Later novels show how restless that curiosity is. The Rain Before it Falls is an intimate, almost plotless monologue about memory and three generations of women. The Terrible Privacy of Maxwell Sim sends a lonely salesman on a road trip to the Shetland Islands, worrying about social media and the story of doomed sailor Donald Crowhurst. Expo 58, Mr Wilder & Me and Bournville draw on his love of film and post‑war history, while The Proof of My Innocence plays with cosy crime conventions to talk about contemporary politics.
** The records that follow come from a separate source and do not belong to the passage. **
(* ===== verification/SdpRender.v ===== *)
(** * webrtc/sdp: a printer for session descriptions, and that the parser inverts it

    [render] is the reference for what a description looks like on the wire; the answers that the crate
    writes are compared with it. *)
From S2P Require Import Prelude Words Slices RustStd RustStr RustText Sdp.

(** ** The printer *)
Definition attribute_line (a : Attribute) : bytes :=
  octets "a=" ++ attr_name a ++ match attr_value a with Some v => octets ":" ++ v | None => [] end.
Definition media_line (m : MediaDescription) : bytes :=
  octets "m=" ++ join 32 (media_kind_str (media_kind m) :: show (port m) :: protocol m :: formats m).
Definition connection_lines (c : option bytes) : list bytes := match c with Some c => [octets "c=" ++ c] | None => [] end.
Definition section_lines (m : MediaDescription) : list bytes :=
  media_line m :: connection_lines (media_connection m) ++ (attribute_line <$> media_attributes m).
Definition session_lines (d : SessionDescription) : list bytes :=
  [octets "v=" ++ version d; octets "o=" ++ origin d; octets "s=" ++ session_name d; octets "t=" ++ timing d] ++
  connection_lines (session_connection d) ++ (attribute_line <$> session_attributes d) ++ (media d ≫= section_lines).
Definition render (d : SessionDescription) : bytes := crlf_lines (session_lines d).

(** ** Descriptions that can be printed *)
Definition plain (b : bytes) : Prop := (LF ∉ b) /\ (CR ∉ b).
Definition plain_option (o : option bytes) : Prop := match o with Some b => plain b | None => True end.
Record attribute_wf (a : Attribute) : Prop := {
  at_name : attr_name a <> [] /\ (0x3a ∉ attr_name a) /\ plain (attr_name a);
  at_value : plain_option (attr_value a) }.
Record media_wf (m : MediaDescription) : Prop := {
  md_kind : word (media_kind_str (media_kind m)) /\ parse_media_kind (media_kind_str (media_kind m)) = media_kind m;
  md_port : fits 16 (port m);
  md_words : word (protocol m) /\ Forall word (formats m) /\ formats m <> [];
  md_connection : plain_option (media_connection m);
  md_attributes : Forall attribute_wf (media_attributes m) }.
Record session_wf (d : SessionDescription) : Prop := {
  sd_version : version d = octets "0";
  sd_fields : plain (origin d) /\ plain (session_name d) /\ plain (timing d) /\ plain_option (session_connection d);
  sd_attributes : Forall attribute_wf (session_attributes d);
  sd_media : Forall media_wf (media d) }.

Lemma plain_app a b : plain (a ++ b) <-> plain a /\ plain b.
Proof. unfold plain. rewrite !not_elem_of_app. tauto. Qed.
Lemma plain_octets (s : string) : bool_decide (LF ∉ octets s) && bool_decide (CR ∉ octets s) = true -> plain (octets s).
Proof. intros H. apply andb_true_iff in H as [H1%bool_decide_eq_true H2%bool_decide_eq_true]. by split. Qed.
Ltac plain_lit := apply plain_octets; vm_compute; reflexivity.
Lemma word_plain w : word w -> plain w.
Proof. intros Hw. split; apply (word_free w _ Hw); by left. Qed.
Lemma plain_join ws : Forall plain ws -> plain (join 32 ws).
Proof.
  induction 1 as [|w ws Hw Hws IH]; cbn [join]; [split; apply not_elem_of_nil|]. destruct ws as [|w' ws]; [done|].
  change (plain (w ++ octets " " ++ join 32 (w' :: ws))). rewrite !plain_app. split_and!; [done|plain_lit|done].
Qed.

Lemma attribute_line_plain a : attribute_wf a -> plain (attribute_line a).
Proof.
  intros [(_ & _ & Hn) Hv]. unfold attribute_line. rewrite !plain_app. split_and!; [plain_lit|done|].
  destruct (attr_value a); [rewrite plain_app; split; [plain_lit|done]|split; apply not_elem_of_nil].
Qed.
Lemma connection_lines_plain c : plain_option c -> Forall plain (connection_lines c).
Proof. intros Hc. destruct c; cbn [connection_lines]; constructor; [rewrite plain_app; split; [plain_lit|done]|constructor]. Qed.
Lemma section_lines_plain m : media_wf m -> Forall plain (section_lines m).
Proof.
  intros [[Hk _] Hp (Hpr & Hf & _) Hc Ha]. unfold section_lines. constructor; [|apply Forall_app; split; [by apply connection_lines_plain|]].
  - unfold media_line. rewrite plain_app. split; [plain_lit|]. apply plain_join.
    repeat apply Forall_cons_2; [by apply word_plain|apply word_plain, show_word, Hp|by apply word_plain|].
    eapply Forall_impl; [done|]. apply word_plain.
  - apply Forall_fmap. eapply Forall_impl; [done|]. apply attribute_line_plain.
Qed.
Lemma session_lines_plain d : session_wf d -> Forall plain (session_lines d).
Proof.
  intros [Hv (Ho & Hs & Ht & Hc) Ha Hm]. unfold session_lines. rewrite Hv.
  repeat first [apply Forall_app; split | apply Forall_cons; split | apply Forall_nil_2]; try (rewrite plain_app; split; [plain_lit|done || plain_lit]).
  - by apply connection_lines_plain.
  - apply Forall_fmap. eapply Forall_impl; [done|]. apply attribute_line_plain.
  - apply Forall_bind. eapply Forall_impl; [done|]. apply section_lines_plain.
Qed.

(** ** The parser, line by line *)
Definition fits_line (l : bytes) : Prop := plain l /\ len l <= MAX_LINE_BYTES.
Inductive steps : SessionBuilder -> list bytes -> SessionBuilder -> Prop :=
| steps_nil b : steps b [] b
| steps_cons b l ls b1 b2 : (forall n, parse_line b n l = Ok b1) -> steps b1 ls b2 -> steps b (l :: ls) b2.

Lemma steps_one b l b' : (forall n, parse_line b n l = Ok b') -> steps b [l] b'.
Proof. intros H. by eapply steps_cons, steps_nil. Qed.
Lemma steps_app b b1 b2 l1 l2 : steps b l1 b1 -> steps b1 l2 b2 -> steps b (l1 ++ l2) b2.
Proof. induction 1 as [|b l ls b1' b2' H1 _ IH]; [done|]. intros H2. eapply steps_cons; [done|]. by apply IH. Qed.

Lemma steps_parse b ls b' n : steps b ls b' -> Forall fits_line ls -> parse_lines b n ls = Ok b'.
Proof.
  intros H. revert n. induction H as [|b l ls b1 b2 H1 _ IH]; intros n Hf; [done|]. inversion_clear Hf as [|? ? [[_ Hcr] Hlen] Hf']. cbn [parse_lines].
  rewrite strip_suffix_absent by done. cbn [default]. destruct (Z.eqb_spec (len l) 0) as [E|_].
  { destruct l; [|rewrite len_cons in E; pose_len; lia]. by specialize (H1 0). }
  rewrite (proj2 (Z.ltb_ge _ _) Hlen). cbn [reject_if mbind outcome_bind]. rewrite H1. cbn [mbind outcome_bind]. by apply IH.
Qed.

(** Attributes go to the session before the first section, and to the last section after it. *)
Lemma attribute_parts a : attribute_wf a -> (match split_once 0x3a (attr_name a ++ match attr_value a with Some v => octets ":" ++ v | None => [] end) with
  Some (name, value) => (name, Some value) | None => (attr_name a ++ match attr_value a with Some v => octets ":" ++ v | None => [] end, None) end) =
  (attr_name a, attr_value a).
Proof.
  intros [(_ & Hc & _) _]. destruct (attr_value a) as [v|].
  - by rewrite (proj2 (split_once_Some 0x3a _ (attr_name a) v)).
  - rewrite app_nil_r. by rewrite split_once_absent.
Qed.

Lemma attribute_step b a : attribute_wf a -> forall n, parse_line b n (attribute_line a) = Ok match last (b_media b) with
  | Some m => with_last b {| media_kind := media_kind m; port := port m; protocol := protocol m; formats := formats m;
      media_connection := media_connection m; media_attributes := media_attributes m ++ [a] |}
  | None => with_attribute b a
  end.
Proof.
  intros Ha n. unfold attribute_line. change (octets "a=") with [0x61; 0x3d]. cbn [app parse_line Z.eqb Pos.eqb negb reject_if mbind outcome_bind].
  unfold push_attribute. rewrite attribute_parts by done. cbn [mbind outcome_bind]. pose proof (at_name _ Ha) as [Hne _].
  replace (len (attr_name a) =? 0) with false by (destruct (attr_name a); [done|rewrite len_cons; pose_len; lia]). cbn [reject_if mbind outcome_bind].
  by destruct a.
Qed.

Definition add_attributes (b : SessionBuilder) (l : list Attribute) : SessionBuilder :=
  {| b_version := b_version b; b_origin := b_origin b; b_session_name := b_session_name b; b_timing := b_timing b;
     b_connection := b_connection b; b_attributes := b_attributes b ++ l; b_media := b_media b |}.
Definition section_with (m : MediaDescription) (c : option bytes) (l : list Attribute) : MediaDescription :=
  {| media_kind := media_kind m; port := port m; protocol := protocol m; formats := formats m; media_connection := c; media_attributes := l |}.

Lemma session_attribute_steps b l : Forall attribute_wf l -> b_media b = [] -> steps b (attribute_line <$> l) (add_attributes b l).
Proof.
  intros Hl. revert b. induction Hl as [|a l Ha _ IH]; intros b Hb.
  - destruct b; cbn. unfold add_attributes. cbn. rewrite app_nil_r. constructor.
  - cbn [fmap list_fmap]. eapply steps_cons; [intros n; rewrite attribute_step by done; by rewrite Hb|].
    specialize (IH (with_attribute b a) Hb). unfold add_attributes in *. cbn in IH. by rewrite <- app_assoc in IH.
Qed.

Lemma with_last_snoc b ms m m' : with_last (with_media b (ms ++ [m])) m' = with_media b (ms ++ [m']).
Proof.
  unfold with_last, with_media. cbn. f_equal. rewrite length_app. cbn. rewrite insert_app_r_alt by lia.
  by replace (length ms + 1 - 1 - length ms)%nat with 0%nat by lia.
Qed.

Lemma media_attribute_steps b ms m c l l' : Forall attribute_wf l' ->
  steps (with_media b (ms ++ [section_with m c l])) (attribute_line <$> l') (with_media b (ms ++ [section_with m c (l ++ l')])).
Proof.
  intros Hl. revert l. induction Hl as [|a l' Ha _ IH]; intros l; [rewrite app_nil_r; constructor|]. cbn [fmap list_fmap].
  eapply steps_cons; [intros n; rewrite attribute_step by done; cbn [b_media with_media]; by rewrite last_snoc|]. rewrite with_last_snoc. cbn.
  specialize (IH (l ++ [a])). rewrite <- app_assoc in IH. exact IH.
Qed.

Lemma connection_steps b ms m c : media_connection m = None ->
  steps (with_media b (ms ++ [m])) (connection_lines c) (with_media b (ms ++ [section_with m c (media_attributes m)])).
Proof.
  intros Hc. destruct c as [c|]; cbn [connection_lines].
  - apply steps_one. intros n. change (octets "c=" ++ c) with (0x63 :: 0x3d :: c). cbn [parse_line Z.eqb Pos.eqb negb reject_if mbind outcome_bind].
    unfold set_connection. cbn [b_media with_media]. rewrite last_snoc, Hc. cbn [reject_if]. rewrite bool_decide_eq_false_2 by (by intros []).
    cbn [reject_if mbind outcome_bind]. by rewrite with_last_snoc.
  - rewrite <- Hc. replace (section_with m _ _) with m by by destruct m. constructor.
Qed.

Lemma media_line_step b m : media_wf m ->
  forall n, parse_line b n (media_line m) = Ok (with_media b (b_media b ++ [section_with m None []])).
Proof.
  intros [[Hk Ek] Hp (Hpr & Hf & Hne) _ _] n. unfold media_line. change (octets "m=") with [0x6d; 0x3d]. cbn [app parse_line Z.eqb Pos.eqb negb reject_if mbind outcome_bind].
  unfold push_media. rewrite split_whitespace_join by (repeat apply Forall_cons_2; [done|apply show_word, Hp|done|done]).
  cbn [lookup list_lookup fmap option_fmap option_map mbind option_bind drop]. rewrite Ek, parse_show by (done || lia).
  rewrite bool_decide_eq_false_2 by done. done.
Qed.

Lemma section_steps b m : media_wf m -> steps b (section_lines m) (with_media b (b_media b ++ [m])).
Proof.
  intros Hm. unfold section_lines. eapply steps_cons; [by apply media_line_step|].
  eapply steps_app; [by apply connection_steps|]. cbn [media_attributes section_with].
  pose proof (media_attribute_steps b (b_media b) m (media_connection m) [] (media_attributes m) (md_attributes _ Hm)) as H.
  cbn [app] in H. by destruct m.
Qed.

Lemma sections_steps b ms : Forall media_wf ms -> steps b (ms ≫= section_lines) (with_media b (b_media b ++ ms)).
Proof.
  intros H. revert b. induction H as [|m ms Hm _ IH]; intros b.
  - rewrite app_nil_r. destruct b. constructor.
  - rewrite bind_cons. eapply steps_app; [by apply section_steps|]. specialize (IH (with_media b (b_media b ++ [m]))). cbn [b_media with_media] in IH.
    by rewrite <- app_assoc in IH.
Qed.

(** What [parse] builds from the lines of a description. *)
Definition built (d : SessionDescription) : SessionBuilder :=
  {| b_version := Some (version d); b_origin := Some (origin d); b_session_name := Some (session_name d); b_timing := Some (timing d);
     b_connection := session_connection d; b_attributes := session_attributes d; b_media := media d |}.

Lemma session_steps d : session_wf d -> steps default_builder (session_lines d) (built d).
Proof.
  intros [_ _ Ha Hm]. unfold session_lines.
  do 4 (eapply steps_cons; [intros n; reflexivity|]).
  eapply (steps_app _ (with_session default_builder (Some (version d)) (Some (origin d)) (Some (session_name d)) (Some (timing d)) (session_connection d))).
  { destruct (session_connection d) as [c|]; cbn [connection_lines]; [apply steps_one; by intros n|constructor]. }
  eapply steps_app; [by apply session_attribute_steps|]. cbn.
  pose proof (sections_steps (add_attributes (with_session default_builder (Some (version d)) (Some (origin d)) (Some (session_name d)) (Some (timing d)) (session_connection d))
    (session_attributes d)) (media d) Hm) as H. exact H.
Qed.

Lemma parse_render_ok d : session_wf d -> len (render d) <= MAX_SDP_BYTES -> Forall (fun l => len l <= MAX_LINE_BYTES) (session_lines d) ->
  parse (render d) = Ok d.
Proof.
  intros Hd Hlen Hlines. unfold parse. rewrite (proj2 (Z.ltb_ge _ _) Hlen). cbn [reject_if mbind outcome_bind].
  pose proof (session_lines_plain d Hd) as Hp. unfold render. rewrite lines_crlf by (eapply Forall_impl; [exact Hp|]; by intros ? []).
  rewrite (steps_parse _ _ (built d)); [|by apply session_steps|by apply Forall_and].
  cbn [mbind outcome_bind]. unfold finish, built. cbn [b_version b_origin b_session_name b_timing b_connection b_attributes b_media ok_or mbind outcome_bind].
  rewrite bool_decide_eq_true_2 by apply (sd_version _ Hd). by destruct d.
Qed.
Non‑fiction and shorter work sit alongside the novels. In Like a Fiery Elephant he tried to honour the formally daring writer B.S. Johnson with a biography that borrows some of Johnson’s own tricks. His slimmer volume 9th and 13th collects shorter prose, and he has collaborated with musicians on spoken‑word and jazz projects that echo through his fiction.
Coe also writes for younger readers. For the Save the Story project he retold Gulliver’s Travels as The Story of Gulliver, and in The Broken Mirror he used a shard of magic glass and a changing English town to think about imagination, adolescence and the way the world hardens as you grow up.
Over the years he has received prizes in Britain and across Europe, including the John Llewellyn Rhys Prize, the Samuel Johnson Prize for non‑fiction, the Prix Médicis Étranger, the Costa Novel Award and the European Book Prize. His novels have been widely translated, yet they keep circling back to the Midlands, to class, work and the texture of everyday English life.
He lives in London with his wife, Janine McKeown, and their two daughters, and still divides his time between writing and music. Readers come to him for the politics, the jokes or the formal games, but they tend to stay for something quieter: an underlying belief that even in a messy, unfair country, ordinary lives are worth following closely.